Well, it isn't that I never eat when I’m not hungry. It’s that I am much more aware of it, so it ends up being a single peanut butter cup, rather than a whole slice of cake.

But maybe you’re still not convinced. Here are some FAQs from a totally hypothetical alter ego that I’ll call “Grumpy Katie” :


GK: I don’t have time to keep a food journal.

Answer: First of all, I don’t believe that is a thing. Food journaling will take you less than 7 minutes a day.

But, most people who say that they don’t have time to food journal are really saying “the effort required to pay attention to whether I am hungry or not when I eat is too much.”

And that is something I definitely understand. It is really exhausting to pay attention to whether you are hungry, and to all of the deep-down reasons that are driving you to over-eat. If you pay attention, you might find that you’re eating because you don’t like your life, because people you thought you liked made you unhappy, because your job or your work or your family makes you stressed out. And that might be a terrible thing to find.

This is a very complicated issue that I want to address more in a future post, but for the moment, I will say this: the choice is always yours – are you going to be aware and present in your own life, or are you going to go numb? And you don’t have to make that decision forever and ever. For now, just try being awake for 1 day. Just for tomorrow. And inevitably, there will be moments when you numb out. But note them later, in your food journal. That’s what it is there for.

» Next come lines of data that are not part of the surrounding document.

(** The quorum of [addVerifiedVote]. *)
Lemma quorum_spec t sum :
  0 <= t <= MaxTotalVotingPower ->
  wrap64 (Z.quot (wrap64 (t * 2)) 3 + 1) <= sum <-> 2 * t < 3 * sum.
Proof.
  intros Ht. rewrite <- (two_thirds t sum Ht).
  assert (0 <= Z.quot (wrap64 (t * 2)) 3 <= MaxTotalVotingPower) as Hq.
  { rewrite wrap64_id by power_lia. rewrite Z.quot_div_nonneg by lia.
    split; [apply Z.div_pos; lia|apply Z.div_le_upper_bound; lia]. }
  rewrite wrap64_id by power_lia. lia.
Qed.

(** The set with the votes of one block replaced by larger ones. *)
Lemma insert_block_inv X vs k bv bv' valSet i vote :
  VoteSetInv_except X (fun _ => False) vs -> VS_wf valSet -> Validators valSet = members vs ->
  block_inv vs k bv' -> (vsVotesByBlock vs !! k = Some bv \/ vsVotesByBlock vs !! k = None) ->
  (vsVotesByBlock vs !! k = Some bv -> forall j w, bvVotes bv !! j = Some (Some w) ->
     bvVotes bv' !! j = Some (Some w)) ->
  bvVotes bv' !! i = Some (Some vote) -> bvSum bv <= bvSum bv' ->
  (forall j w, bvVotes bv' !! j = Some (Some w) -> bvVotes bv !! j = Some (Some w) \/ (j = i /\ w = vote)) ->
  blockKey (vBlockID vote) = k ->
  (forall m, vsMaj23 vs = Some m -> blockKey m = k -> vsVotes vs !! i = Some (Some vote)) ->
  (forall j w, X j w -> j = i /\ w = vote) ->
  VoteSetInv_except (fun _ _ => False) (fun k' => k' = k) (setVotesByBlock (<[k := bv']> (vsVotesByBlock vs)) (setValSet valSet vs)).
Proof.
  intros I W E B Hold Hkeep Hi Hsum Hnew Hk Hmaj HX.
  set (vs' := setVotesByBlock _ _).
  assert (same_frame vs vs') as F by done.
  assert (forall j w k', tracked vs k' j w -> tracked vs' k' j w) as Htr.
  { intros j w k' (bv0 & Hb0 & Hj). unfold tracked. simpl. destruct (decide (k' = k)) as [->|Hne].
    - exists bv'. rewrite lookup_insert_eq. split; [done|]. destruct Hold as [Ho|Ho]; [|congruence].
      rewrite Ho in Hb0. injection Hb0 as <-. by apply Hkeep.
    - exists bv0. by rewrite lookup_insert_ne. }
  destruct I as [I1 I2 I3 I4 I5 I6 I7 I8]. split; simpl; rewrite ?E; try done.
  - by apply (votes_inv_frame vs).
  - intros k' bv0 Hb0. assert (block_inv vs k' bv0) as [B1 B2 B3].
    { destruct (decide (k' = k)) as [->|Hne].
      - rewrite lookup_insert_eq in Hb0. by injection Hb0 as <-.
      - rewrite lookup_insert_ne in Hb0 by done. by apply I5. }
    split; [by apply (votes_inv_frame vs)|done|done].
  - intros j w Hj. destruct (I6 j w Hj) as [Ht|[Hm|Hx]]; [by left; apply Htr|by right; left|].
    left. apply HX in Hx as [-> ->]. exists bv'. rewrite Hk. simpl. by rewrite lookup_insert_eq.
  - intros m Hm. destruct (I7 m Hm) as (G & Z & bv0 & Hb0 & Hs & Hall). split_and!; [done..|].
    unfold vs'. simpl. rewrite E. destruct (decide (blockKey m = k)) as [Ek|Hne].
    + exists bv'. rewrite Ek, lookup_insert_eq. rewrite Ek in Hb0.
      destruct Hold as [Ho|Ho]; [|congruence]. rewrite Ho in Hb0. injection Hb0 as <-.
      split_and!; [done|lia|]. intros j w Hj. destruct (Hnew j w Hj) as [Hj'|[-> ->]].
      * rewrite <- Ek. by apply (Hall j w).
      * exists vote. split; [by apply (Hmaj m)|done].
    + exists bv0. rewrite lookup_insert_ne by done. by split_and!.
  - intros Hn k' bv0 Hb0. destruct (decide (k' = k)) as [->|Hne]; [by right|].
    rewrite lookup_insert_ne in Hb0 by done. destruct (I8 Hn _ _ Hb0) as [?|[]]. by left.
Qed.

GK: During the day, I’m always around people. I can’t pull out a food journal and write down what I eat – everyone would see!

Answer: Yeah, this is a really tough problem. There’s two ways of dealing with this that I know about. The first is that you can be as discreet as possible. When I was keeping a food journal in a notebook, sometimes I’d sneak away to a bathroom or an empty conference room and quickly write things down.

But the other (and potentially better) solution is that you could not try to write it down during the day. Just mentally note what you’re eating and whether you’re hungry, and write it all down at night, or before bed. This isn’t a carte-blanche to not bring awareness to your food (you still need to do that!), but you can do it late at night.


GK: This sounds exhausting. I can’t do this for the rest of my life!!!

Answer: First of all, I do not keep a food journal regularly now, and I haven’t for a long time.

Now, most of the time I am quite aware of my hunger levels and other subtle emotional undercurrents, so I don’t need to. But it was essential at the beginning of my food journey to bring awareness, and anytime I feel my eating get out of wack, I’ll go back to doing it for a few days, or a few weeks.

But I’m also sensing, in that question, the fact that you are overwhelmed. So I also just want to acknowledge – yeah, this is really overwhelming. The thought of doing anything about your “food problem” that doesn’t involve putting it in a cage and saying “bad dog!” (e.g., going on a diet) can be especially overwhelming. So I’d really encourage you to be as kind to yourself as possible, to take this one gentle day at a time. 


This was a longer post, and if you’ve made it through, I really hope you’ll try out food journaling. I really can’t say enough good things about the impact it made on my life – doing it was the first time I ever realized all the ways in which I was using food to deal with things (emotions, people, work) that had nothing to do with food.